Home Run Blueberry Pancakes with Walnuts
Thanks to The Fannie Farmer Cookbook, 13th Ed. (by Marion Cunningham, Alfred A. Knopf, 1996), I discovered a foolproof recipe for delicious blueberry pancakes. This version is my own recipe, earning kudos from friends who love the combination of brown-sugar sweetness, walnuts and blueberries.
Serves 4 to 6
1 ¼ cups milk
4 tablespoons melted butter
2 eggs
2 cups flour
2 tablespoons light brown sugar
2 tablespoons sugar
4 teaspoons baking powder
3/4 teaspoon kosher salt
1 cup blueberries, rinsed and dried; if using frozen blueberries, thaw thoroughly and drain
¼ cup chopped walnuts
In a large mixing bowl lightly beat the milk, melted butter and eggs. In a separate bowl sift the dry ingredients—flour, sugars, baking powder, salt—together until blended. Add the flour mixture to the milk mixture, stirring just to coat the flour. Add the blueberries and the walnuts and gently mix in, be careful not to stir the batter too much or the pancakes will be more tough than fluffy.

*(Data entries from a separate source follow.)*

(* ===== verification/NodeForkDemo.v ===== *)
(** * A small fork

    Blocks with rewards only, on two branches that leave the genesis block, under a
    target that every hash meets, and two blocks with the work that the default target
    asks for: concrete data for the theorems about forks and restarts. *)

From S2P Require Import Prelude JsValue Json Sha256 Platform World Hash Go GoText NodeState NodeUTXO NodeCommands NodeBlocks.
From S2P Require Import NodeMempool NodeDemo NodeHeaders NodePow NodeLedger NodeForks.
Import SmallChain.
Local Open Scope Z_scope.

Module SmallFork.

(** An equation that holds by evaluation. *)
Ltac evaluates := lazymatch goal with |- _ = ?r => vm_cast_no_check (eq_refl r) end.

(** Every hash is below the target, which stays. *)
Definition easy : PoWConfig := MkPoWConfig (Some (2 ^ 256)) true 0 (Float 0 0) (Float 0 0) 0 "".

Definition block_after (height : Z) (prev : slice Z) (ts nonce : Z) (miner : string) : FullBlock :=
  match AssembleBlock (MkHeader height prev None ts nonce miner None) [] miner with
  | Normal b => b
  | Throw _ => MkFullBlock (MkHeader 0 None None 0 0 "" None) [] None
  end.

Definition g : FullBlock := Eval vm_compute in block_after 0 None 1 0 "m".
Definition a1 : FullBlock := Eval vm_compute in block_after 1 (Hash g) 2 0 "a".
Definition b1 : FullBlock := Eval vm_compute in block_after 1 (Hash g) 3 0 "b".
Definition b2 : FullBlock := Eval vm_compute in block_after 2 (Hash b1) 4 0 "b".
Definition a2 : FullBlock := Eval vm_compute in block_after 2 (Hash a1) 5 0 "a".

(** Chains are visited in the order of their positions. *)
Definition in_order (_ : ChainService) (X : gset nat) : list nat := elements X.

Definition boot : ChainService := NewChainService (ConfigurePow easy (NewNamecoinChain 0)) [Base ∅].

(** The service after blocks that are appended to the longest chain. *)
Definition feed (s : ChainService) (b : FullBlock) : ChainService := (AppendBlockToLongestChain in_order b s).2.

Definition svc1 : ChainService := Eval vm_compute in feed boot g.
Definition svc2 : ChainService := Eval vm_compute in feed svc1 a1.
Definition svc3 : ChainService := Eval vm_compute in feed svc2 b1.
Definition svc4 : ChainService := Eval vm_compute in feed svc3 b2.
Definition svc5 : ChainService := Eval vm_compute in feed svc4 a2.

(** ** A chain and its store *)

Definition start (cfg : PoWConfig) : NamecoinChain * gmap string data := (ConfigurePow cfg (NewNamecoinChain 0), ∅).
Definition extend (cm : NamecoinChain * gmap string data) (b : FullBlock) : NamecoinChain * gmap string data :=
  match NamecoinChain_ApplyBlock cm.1 [Base cm.2] b with
  | (Normal (c, [Base m]), _) => (c, m)
  | _ => cm
  end.

(** Blocks of the default target: the hashes begin with two zero bytes. *)
Definition d0 : FullBlock := Eval vm_compute in block_after 0 None 1 7591 "m".
Definition d1 : FullBlock := Eval vm_compute in block_after 1 (Hash d0) 21 3163 "m".
Definition ledger1 : NamecoinChain * gmap string data := Eval vm_compute in extend (start zero_config) d0.
Definition ledger2 : NamecoinChain * gmap string data := Eval vm_compute in extend ledger1 d1.

(** The chain of two blocks under the target that stays. *)
Definition easy1 : NamecoinChain * gmap string data := Eval vm_compute in extend (start easy) g.
Definition easy2 : NamecoinChain * gmap string data := Eval vm_compute in extend easy1 b1.
Definition easy3 : NamecoinChain * gmap string data := Eval vm_compute in extend easy2 b2.

(** The block [b1] with a reward whose inputs are an empty list instead of none. *)
Definition no_inputs (tx : Tx) : Tx := MkTx (From tx) (Type_ tx) (Some []) (Outputs tx) (Amount tx) (Payload tx) (Pk tx) (TxID tx) (Signature tx).
Definition b1' : FullBlock := MkFullBlock (Header b1) (no_inputs <$> Txs b1) (Hash b1).
Definition easy2x : NamecoinChain * gmap string data := Eval vm_compute in extend easy1 b1'.

(** A miner that tries at most ten nonces, and the header after [g]. *)
Definition miner : PoWConfig := MkPoWConfig (Some (2 ^ 256)) true 0 (Float 0 0) (Float 0 0) 10 "m".
Definition mine_base : BlockHeader := MkHeader 1 (Hash g) None 0 0 "m" None.
Definition mine_world (_ : Z) : attempt := MkAttempt false 9.
Definition mined_now : FullBlock := Eval vm_compute in
  match (MineAndApply miner mine_base (Some (2 ^ 256)) mine_world NewTxBuffer).1 with Normal b => b | Throw _ => g end.

(** The same node after a restart. *)
Definition easy2' : NamecoinChain := Eval vm_compute in ConfigurePow easy (LoadNamecoinChain easy2.2).1.

Lemma fork_hashes : Forall (fun b => ComputeHash b = elems (Hash b)) [g; a1; b1; b2; a2; d0; d1].
Proof. repeat (constructor; [evaluates|]). constructor. Qed.
Lemma fork_distinct : NoDup (elems ∘ Hash <$> [g; a1; b1; b2; a2; d0; d1]).
Proof. apply (bool_decide_eq_true_1 (NoDup (elems ∘ Hash <$> [g; a1; b1; b2; a2; d0; d1]))). vm_compute. reflexivity. Qed.

(** All the blocks, and what is assumed of blocks in general. *)
Definition demo_blocks : list FullBlock := [g; a1; b1; b2; a2; d0; d1].

Lemma demo_typed : Forall (fun b => header_ok (Header b) /\ Forall tx_range (Txs b)) demo_blocks.
Proof.
  repeat (constructor; [split; [split; [| | |split_and!]|]; unfold slice_bytes_ok, bytes_ok, is_byte, tx_range, is_u64; cbn;
    repeat constructor; cbn; lia|]). constructor.
Qed.

Lemma demo_hash b : b ∈ demo_blocks -> ComputeHash b = elems (Hash b).
Proof. revert b. apply Forall_forall, fork_hashes. Qed.

Lemma demo_distinct l : l `sublist_of` demo_blocks -> NoDup (ComputeHash <$> l).
Proof.
  intros Hl. assert (ComputeHash <$> l = elems ∘ Hash <$> l) as ->.
  { apply list_fmap_ext. intros i b Hb. apply demo_hash. eapply sublist_subseteq; [exact Hl|]. by eapply list_elem_of_lookup_2. }
  eapply sublist_NoDup; [apply fork_distinct|]. by apply fmap_sublist.
Qed.
End SmallFork.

Heat butter in a large skillet or griddle over medium-high heat. Once the pan or griddle is hot, spoon about ¼ cup of batter onto the pan to create the pancakes. Make sure you leave room to flip them. Reduce heat to medium. Once bubbles form on top and along the sides, and pancakes are lightly browning on the bottom, they’re ready to flip with a spatula. Brown the other side—about 2 minutes. Remove and keep the pancakes warm in an oven-proof dish in a 200-degree oven. Place a lightly damp, clean dish towel over the pancakes to keep them soft and warm.
Serve with butter and real maple syrup.

1 comment:

  1. Thank you for sharing such a beautiful memory of a time spent with your nephews. The pancakes sound delicious and not too difficult to make even for a person who doesn't cook a lot!